• **Saved data entries**:
Lemma to_string_no_colon z : sall (fun d => negb (Ascii.eqb d ":")) (to_string z) = true.
Proof.
  assert (forall u, sall (fun d => negb (Ascii.eqb d ":")) (DecimalString.NilZero.string_of_uint u) = true) as Hu.
  { intros u. assert (forall v, sall (fun d => negb (Ascii.eqb d ":")) (DecimalString.NilEmpty.string_of_uint v) = true) as Hv by (induction v; done).
    destruct u; apply (Hv Decimal.Nil) || apply Hv || done. }
  unfold to_string. destruct (Z.to_int z) as [u|u]; cbn; [apply Hu|apply Hu].
Qed.

Lemma key_of_inj uid second uid' second' : key_of uid second = key_of uid' second' -> uid = uid' /\ second = second'.
Proof.
  unfold rate_key. rewrite <- !(assoc_L String.append). intros E. apply (inj (String.append "resource_rate:")) in E.
  apply (f_equal (sfind ":")) in E. change (":" ++ to_string second)%string with (String ":" (to_string second)) in E.
  change (":" ++ to_string second')%string with (String ":" (to_string second')) in E.
  rewrite !sfind_skip in E by apply to_string_no_colon. injection E as E1 E2.
  apply (f_equal decimal) in E1, E2. rewrite !decimal_to_string in E1, E2. split; congruence.
Qed.

Lemma HINCRBY_hash k f n now m h t z : lookup_key now k m = Some (mkEntry (VHash h) t) -> from_option decimal (Some 0) (h !! f) = Some z ->
  HINCRBY k f n now m = (ReplyInteger (z + n), <[k := mkEntry (VHash (<[f := to_string (z + n)]> h)) t]> m) \/
  exists e, HINCRBY k f n now m = (ReplyError e, m).
Proof. intros E Ez. unfold HINCRBY. rewrite E, Ez. destruct (int64 (z + n)); eauto. Qed.

Lemma counted_weaken m uid second n b n' b' : counted m uid second n' b' -> 0 <= n <= n' -> 0 <= b <= b' -> counted m uid second n b.
Proof.
  intros [(E & -> & ->)|(h & t & x & y & E & Er & Hn & Hx & Eb & Hb & Hy & Ht)] Hn' Hb'; [left; split_and!; [done|lia..]|].
  right. exists h, t, x, y. split_and!; try done; lia.
Qed.
(* ===== verification/LoginFlow.v ===== *)
(** From the status server's ticket to the chat server's login: the two sides
    of [StatusServiceImpl::insertToken] and [LogicSystem::LoginChatCallback]
    put together over one Redis. *)
From S2P Require Import Prelude Mysql Redis Session Server Json Status Logic Handlers.

Section Flow.
Context `{J : Json} `{!JsonLaws J}.

(** The chat server of [s] and the status server of [st] use one Redis, which
    answers the chat server's next command. *)
Definition shares_store (st : Status) (s : Logic) : Prop :=
  keys (cache s) = keys (store_ st) /\ roracle (cache s) (rcalls (cache s)) = Fine.

(** The ticket text is read back as it was written. *)
Lemma ticket_read uid server uid' self : is_int uid = true -> ascii_text server = true ->
  ticket_valid uid' self (ticket_text uid server) = Returns ((uid =? uid') && String.eqb server self).
Proof.
  intros Hu Hs. unfold ticket_valid, ticket_text.
  set (v := object [("uid"%string, of_int uid); ("server"%string, of_string server)]).
  assert (container null = true) as Hn by (unfold container; by rewrite null_isNull).
  assert (container (set_member "uid" (of_int uid) null) = true) as Hc by by apply set_container.
  assert (printable v = true) as Hp.
  { apply printable_set; [done..|by apply printable_string|].
    apply printable_set; [done|done|apply printable_int|apply printable_null]. }
  rewrite parse_print by done. unfold v, object, member_is, member_int, member_string. cbn [foldl fst snd].
  rewrite set_isObject, !member_set by done. simpl. rewrite int_isInt, string_isString, int_asInt, string_asString by done.
  simpl. by destruct (uid =? uid').
Qed.


End Flow.

(** ** Example *)

Module Example.
Import ToyJson.

Definition example_status : Status := mkStatus ∅ 0 DistLock.idle_redis.

(** Connection [s1] has no user yet; the ticket has just been stored. *)
Definition waiting (r : redis) : Logic :=
  mkLogic (healthy Schema.sample_tables 0) r
    (HandleAccept "s1" false "s2" (set_pending None (Start "s1" Server.create))) ∅ ∅ [] [] [] [] 0 0 0 0.


End Example.
Lemma knows_le n k l : (n <= k)%nat -> knows k l = true -> knows n l = true.
Proof.
  intros Hle. unfold knows. rewrite !forallb_forall. intros H m Hm. apply H. apply list_elem_of_In in Hm. apply list_elem_of_In.
  apply elem_of_take in Hm as (i & Hm & Hi). apply elem_of_take. exists i. split; [done|lia].
Qed.

Lemma knows_next n m l : milestones !! n = Some m -> knows n l = true -> m l = true -> knows (S n) l = true.
Proof. intros Hm Hk Hl. unfold knows. rewrite (take_S_r _ _ m) by done. rewrite forallb_app. cbn. unfold knows in Hk. by rewrite Hk, Hl. Qed.

Lemma in_order_snoc l e : in_order l -> knows (needs e.1) l = true -> in_order (l ++ [e]).
Proof.
  intros Hl He l1 x l2 E. destruct l2 as [|y l2 _] using rev_ind.
  - apply app_inj_tail in E as [<- ->]. done.
  - rewrite app_comm_cons, app_assoc in E. apply app_inj_tail in E as [E _]. by eapply Hl.
Qed.

Definition level (n : nat) (w : World) : Prop := knows n (log w) = true /\ in_order (log w).

Definition advances {A} (n : nat) (m : prog World A) (k : nat) : Prop := forall w, level n w ->
  wp m (fun r w' => match r with Returns _ => level k w' | Throws => in_order (log w') end) w.

Lemma adv_ret {A} n (a : A) : advances n (mret a) n.
Proof. by intros w Hw. Qed.
Lemma adv_throw {A} n k : advances n (throw : prog World A) k.
Proof. by intros w [_ Hw]. Qed.
Lemma adv_gets {A} n (f : World -> A) : advances n (gets f) n.
Proof. by intros w Hw. Qed.
Lemma adv_bind {A B} n k j (m : prog World A) (f : A -> prog World B) : advances n m k -> (forall a, advances k (f a) j) -> advances n (m ≫= f) j.
Proof.
  intros Hm Hf w Hw. apply wp_bind. eapply wp_mono; [by apply Hm|]. intros [a|] w' H; [by apply Hf|done].
Qed.

Lemma log_act a w r w' : act a w = (Returns r, w') -> log w' = log w ++ [(a, r)].
Proof.
  unfold act. intros [= <- <-]. cbn. f_equal. by destruct (effective _), a.
Qed.

Lemma level_act n a w r w' : act a w = (Returns r, w') -> (needs a <= n)%nat -> level n w -> level n w'.
Proof.
  intros E Hn [Hk Ho]. unfold level. rewrite (log_act _ _ _ _ E). split; [by apply knows_more|].
  apply in_order_snoc; [done|]. by eapply knows_le.
Qed.

(** An action and what its answer makes true. *)
Lemma adv_reply {B} n k a (f : reply -> prog World B) : (needs a <= n)%nat ->
  (forall r w, level n w -> (exists l, log w = l ++ [(a, r)] /\ knows n l = true) ->
     wp (f r) (fun o w' => match o with Returns _ => level k w' | Throws => in_order (log w') end) w) ->
  advances n (act a ≫= f) k.
Proof.
  intros Hn Hf w Hw. apply wp_bind. unfold wp. destruct (act a w) as [r w'] eqn:E. pose proof E as E'. unfold act in E'. injection E' as <- _. cbn.
  apply Hf; [by eapply level_act|]. exists (log w). split; [by apply log_act|apply Hw].
Qed.

Lemma adv_act n a : (needs a <= n)%nat -> advances n (act a) n.
Proof.
  intros Hn w Hw. unfold wp. destruct (act a w) as [r w'] eqn:E. pose proof E as E'. unfold act in E'. injection E' as <- _.
  by eapply level_act.
Qed.

(** Calls that only record. *)
Ltac adv :=
  repeat match goal with
  | |- advances _ (mbind _ _) _ => eapply adv_bind; [|intros ?]
  | |- advances _ (mret _) _ => apply adv_ret
  | |- advances _ throw _ => apply adv_throw
  | |- advances _ (gets _) _ => apply adv_gets
  | |- advances _ (act _) _ => apply adv_act; cbn; lia
  | |- advances _ (if ?b then _ else _) _ => destruct b
  | |- advances _ (match ?x with _ => _ end) _ => destruct x
  end.

Lemma adv_perform n a : (needs a <= n)%nat -> advances n (perform a) n.
Proof. intros Hn. unfold perform. eapply adv_bind; [by apply adv_act|]. intros r. adv. Qed.
Lemma adv_run n c : (needs (Runs c) <= n)%nat -> advances n (run c) n.
Proof. intros Hn. unfold run. eapply adv_bind; [by apply adv_act|]. intros r. adv. Qed.
Lemma adv_run_json n c : (needs (Runs c) <= n)%nat -> advances n (run_json c) n.
Proof. intros Hn. unfold run_json. eapply adv_bind; [by apply adv_act|]. intros r. adv. Qed.
Lemma adv_ask n a : (needs a <= n)%nat -> advances n (ask a) n.
Proof. intros Hn. unfold ask. eapply adv_bind; [by apply adv_act|]. intros r. adv. Qed.
Lemma adv_reads n a : (needs a <= n)%nat -> advances n (reads a) n.
Proof. intros Hn. unfold reads. eapply adv_bind; [by apply adv_act|]. intros r. adv. Qed.
Lemma adv_resolve n path : advances n (resolve path) n.
Proof. unfold resolve. eapply adv_bind; [apply adv_act; cbn; lia|]. intros r. adv. Qed.
Lemma adv_require n b : advances n (require b) n.
Proof. unfold require. adv. Qed.
Lemma adv_expect {A} n (o : option A) : advances n (expect o) n.
Proof. unfold expect. adv. Qed.
Lemma adv_write n f c : (1 <= n)%nat -> (needs (Installs f c) <= n)%nat -> advances n (write_private f c) n.
Proof.
  intros H1 Hn. unfold write_private. adv; try (apply adv_perform; cbn; lia). by apply adv_perform.
Qed.
Lemma adv_each {A} n (f : A -> prog World unit) l : (forall x, advances n (f x) n) -> advances n (each f l) n.
Proof. intros Hf. induction l as [|x l IH]; cbn; [apply adv_ret|]. eapply adv_bind; [apply Hf|by intros _]. Qed.

Ltac adv_step :=
  first [ apply adv_expect | apply adv_require | apply adv_resolve
        | apply adv_run; cbn; lia | apply adv_run_json; cbn; lia | apply adv_ask; cbn; lia | apply adv_reads; cbn; lia
        | apply adv_perform; cbn; lia | apply adv_each; intros ? | progress adv ].
Ltac advance := repeat adv_step.

Lemma adv_inspect n cid : advances n (inspect cid) n.
Proof. unfold inspect. advance. Qed.

Lemma adv_candidates n root ids : advances n (candidates root ids) n.
Proof. induction ids as [|cid ids IH]; cbn [candidates]; [apply adv_ret|]. adv; first [apply adv_inspect|apply IH|advance]. Qed.

Lemma adv_running n names : advances n (running names) n.
Proof. induction names as [|x names IH]; cbn [running]; [apply adv_ret|]. adv; first [apply adv_inspect|apply IH|advance]. Qed.

Lemma adv_preflight n a root sql : advances n (preflight a root sql) n.
Proof.
  unfold preflight, check_files, find_project, check_storage, check_chat, check_certificate, measure, enough_space.
  adv; first [apply adv_candidates|apply adv_running|advance].
Qed.

(** *** Milestones *)

Lemma knows_get i n m l : milestones !! i = Some m -> (i < n)%nat -> knows n l = true -> m l = true.
Proof.
  intros Hm Hi. unfold knows. rewrite forallb_forall. intros H. apply H, list_elem_of_In, elem_of_take. by exists i.
Qed.

Lemma existsb_now {A} (p : A -> bool) l x : p x = true -> existsb p (l ++ [x]) = true.
Proof. intros Hx. rewrite existsb_app. cbn. by rewrite Hx, orb_true_r. Qed.

(** The answer [r] to [a] reaches the next milestone. *)
Definition reaches (n : nat) (a : action) (r : reply) : Prop :=
  exists m, milestones !! n = Some m /\ forall l, knows n l = true -> m (l ++ [(a, r)]) = true.

Lemma level_next n a r w : reaches n a r -> level n w -> (exists l, log w = l ++ [(a, r)] /\ knows n l = true) -> level (S n) w.
Proof.
  intros (m & Hm & Hr) [Hk Ho] (l & El & Hl). split; [|done]. eapply knows_next; [done|done|]. rewrite El. by apply Hr.
Qed.

Lemma gain_perform n a : (needs a <= n)%nat -> (forall r, ok r = true -> reaches n a r) -> advances n (perform a) (S n).
Proof.
  intros Hn Hr. apply adv_reply; [done|]. intros r w Hw Hl. destruct (ok r) eqn:Er; [|by destruct Hw].
  apply wp_ret. by eapply level_next; [apply Hr| |].
Qed.

Lemma gain_run n c : (needs (Runs c) <= n)%nat -> (forall x, reaches n (Runs c) (Out x)) -> advances n (run c) (S n).
Proof.
  intros Hn Hr. apply adv_reply; [done|]. intros r w Hw Hl. destruct r as [x| | | |]; try (by destruct Hw).
  apply wp_ret. by eapply level_next; [apply Hr| |].
Qed.

Lemma gain_write n f c : (1 <= n)%nat -> (needs (Installs f c) <= n)%nat ->
  (forall r, ok r = true -> reaches n (Installs f c) r) -> advances n (write_private f c) (S n).
Proof.
  intros H1 Hn Hr. unfold write_private. adv; try (apply adv_perform; cbn; lia). by apply gain_perform.
Qed.

Ltac reach := eexists; split; [reflexivity|]; intros ? ?; apply existsb_now.
(** Behind the milestone [i]. *)
Ltac reach_after i :=
  eexists; split; [reflexivity|]; intros ? ?; apply followed_now; [eapply (knows_get i _ (existsb _)); [reflexivity| |eassumption]; lia|].

Lemma gain_copy n what x y : milestones !! n = Some (existsb (copied what)) -> (needs (Copies what x y) <= n)%nat ->
  advances n (perform (Copies what x y)) (S n).
Proof.
  intros Hm Hn. apply gain_perform; [done|]. intros r Hr. exists (existsb (copied what)). split; [done|]. intros l _. apply existsb_now.
  cbn. by rewrite bool_decide_true.
Qed.

Lemma adv_stage n a p b x : (1 <= n)%nat -> String.eqb x "complete" = false -> advances n (stage a p b x) n.
Proof. intros Hn Hx. unfold stage. apply adv_write; [done|]. cbn. rewrite Hx. lia. Qed.

Lemma adv_save_configuration root b : advances 1 (save_configuration root b) 6.
Proof.
  unfold save_configuration. do 5 (eapply adv_bind; [apply gain_copy; [reflexivity|cbn; lia]|intros _]). advance.
Qed.

Lemma adv_candidate a root p : advances 6 (prepare_candidate a root p) 7.
Proof.
  unfold prepare_candidate. adv; try (by advance).
  eapply (gain_write 6); [lia|cbn; lia|]. intros r Hr. reach. cbn. done.
Qed.

(** A call whose answer decides about the milestone. *)
Lemma adv_answer {A B} n k a (g : reply -> prog World A) (f : A -> prog World B) : (needs a <= n)%nat ->
  (forall r w, level n w -> (exists l, log w = l ++ [(a, r)] /\ knows n l = true) ->
     wp (g r ≫= f) (fun o w' => match o with Returns _ => level k w' | Throws => in_order (log w') end) w) ->
  advances n ((act a ≫= g) ≫= f) k.
Proof.
  intros Hn Hf w Hw. pose proof (adv_reply n k a (fun r => g r ≫= f) Hn Hf w Hw) as H. unfold wp, mbind, prog_bind in *.
  by destruct (act a w) as [[r|] w'].
Qed.

Lemma adv_save_data p b : advances 8 (save_data p b) 10.
Proof.
  apply adv_answer; [cbn; lia|]. intros r w Hw Hl. destruct r as [|v| | |]; try (by destruct Hw).
  destruct v as [| |n| | |]; try (by destruct Hw).
  match goal with |- wp _ ?Q _ => change (wp (require (negb (n =? 0)) ;; perform (Copies SavedFiles (source p) (b ++ "/files"))) Q w) end.
  apply wp_bind. unfold require. destruct (n =? 0) eqn:En; cbn [negb]; [by destruct Hw|]. apply wp_ret.
  assert (level 9 w) as H9 by (eapply level_next; [|exact Hw|exact Hl]; reach_after 7%nat; unfold dumped; by rewrite En).
  apply gain_perform; [cbn; lia| |done]. intros r Hr. reach_after 7%nat. exact Hr.
Qed.
(** The world after [moveFileToDir] has moved a file. *)
Definition moved (w : world) (sourceDir baseName targetDir prefix content : string) : world :=
  set_fs (next_write (next_write w))
    (Fs.put (Fs.remove (Fs.mkdir (fs w) targetDir) sourceDir baseName)
       targetDir (prefix +:+ "-" +:+ baseName) content).

(** [fileName], with content [text], is the task that [processOneTask]
    claims next: it comes first in the sorted listing of the inbox, the
    processing directory exists, and some agent is available. *)
Definition pending (E : platform) (context : Context) (w : world)
    (fileName text : string) : Prop :=
  (exists rest, listFiles E (inbox (dirs context)) ".json" w = (Ok (fileName :: rest), w)) /\
  Fs.file (fs w) (inbox (dirs context)) fileName = Some text /\
  has_dir (fs w) (processing (dirs context)) /\
  agents context <> [].

(** The world once the claim has renamed the file into [processing]. *)
Definition claimed (context : Context) (w : world) (fileName text : string) : world :=
  set_fs (next_write w)
    (Fs.put (Fs.remove (fs w) (inbox (dirs context)) fileName)
       (processing (dirs context)) fileName text).

(** The task [fileName] has gone from [w] to the failed directory in [w']:
    its file, with the content [text] it had, is in [failed] under a time
    stamp, it is neither in [processing] nor back in the inbox (whose other
    files are as they were), and one [failed] event with [reason] has been
    appended to the log. *)
Definition failed_as (context : Context) (w w' : world) (fileName text reason : string) : Prop :=
  (exists stamp : Z,
      Fs.file (fs w') (failed (dirs context)) (pretty stamp +:+ "-" +:+ fileName) = Some text) /\
  Fs.file (fs w') (processing (dirs context)) fileName = None /\
  (forall other,
      Fs.file (fs w') (inbox (dirs context)) other
      = if decide (other = fileName) then None else Fs.file (fs w) (inbox (dirs context)) other) /\
  exists payload,
    events w' = events w ++ [(logPath context, payload)] /\
    Js.get (Js.props payload) "status" = JStr "failed" /\
    Js.get (Js.props payload) "reason" = JStr reason.


(** How [main] ends when [processOneTask] has returned or thrown in an
    iteration (lines 550-573): a thrown error rejects the promise of
    [main], whose [catch] prints it and calls [process.exit(1)]; [None]
    means that the daemon goes on. *)
Definition daemon_exit (iteration : outcome bool * world) : option Z :=
  match iteration.1 with
  | Ok _ => None
  | Throw _ => Some 1
  end.

(** ** One execution *)




(** The working directory of the agent, when it resolves. *)
Definition runCwd (E : platform) (context : Context) (task : obj)
    (worktreePath : option string) : string :=
  match resolveRunCwd E (repoRoot context) worktreePath (Js.get task "cwd") with
  | Ok p => p
  | Throw _ => ""
  end.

• **Problem description**: In the data above, which lines lie between the line with "Proof. induction ids" and the line with "(** The answer", inclusive? Print those lines exactly and nothing else.

• **Response box**:
Proof. induction ids as [|cid ids IH]; cbn [candidates]; [apply adv_ret|]. adv; first [apply adv_inspect|apply IH|advance]. Qed.

Lemma adv_running n names : advances n (running names) n.
Proof. induction names as [|x names IH]; cbn [running]; [apply adv_ret|]. adv; first [apply adv_inspect|apply IH|advance]. Qed.

Lemma adv_preflight n a root sql : advances n (preflight a root sql) n.
Proof.
  unfold preflight, check_files, find_project, check_storage, check_chat, check_certificate, measure, enough_space.
  adv; first [apply adv_candidates|apply adv_running|advance].
Qed.

(** *** Milestones *)

Lemma knows_get i n m l : milestones !! i = Some m -> (i < n)%nat -> knows n l = true -> m l = true.
Proof.
  intros Hm Hi. unfold knows. rewrite forallb_forall. intros H. apply H, list_elem_of_In, elem_of_take. by exists i.
Qed.

Lemma existsb_now {A} (p : A -> bool) l x : p x = true -> existsb p (l ++ [x]) = true.
Proof. intros Hx. rewrite existsb_app. cbn. by rewrite Hx, orb_true_r. Qed.

(** The answer [r] to [a] reaches the next milestone. *)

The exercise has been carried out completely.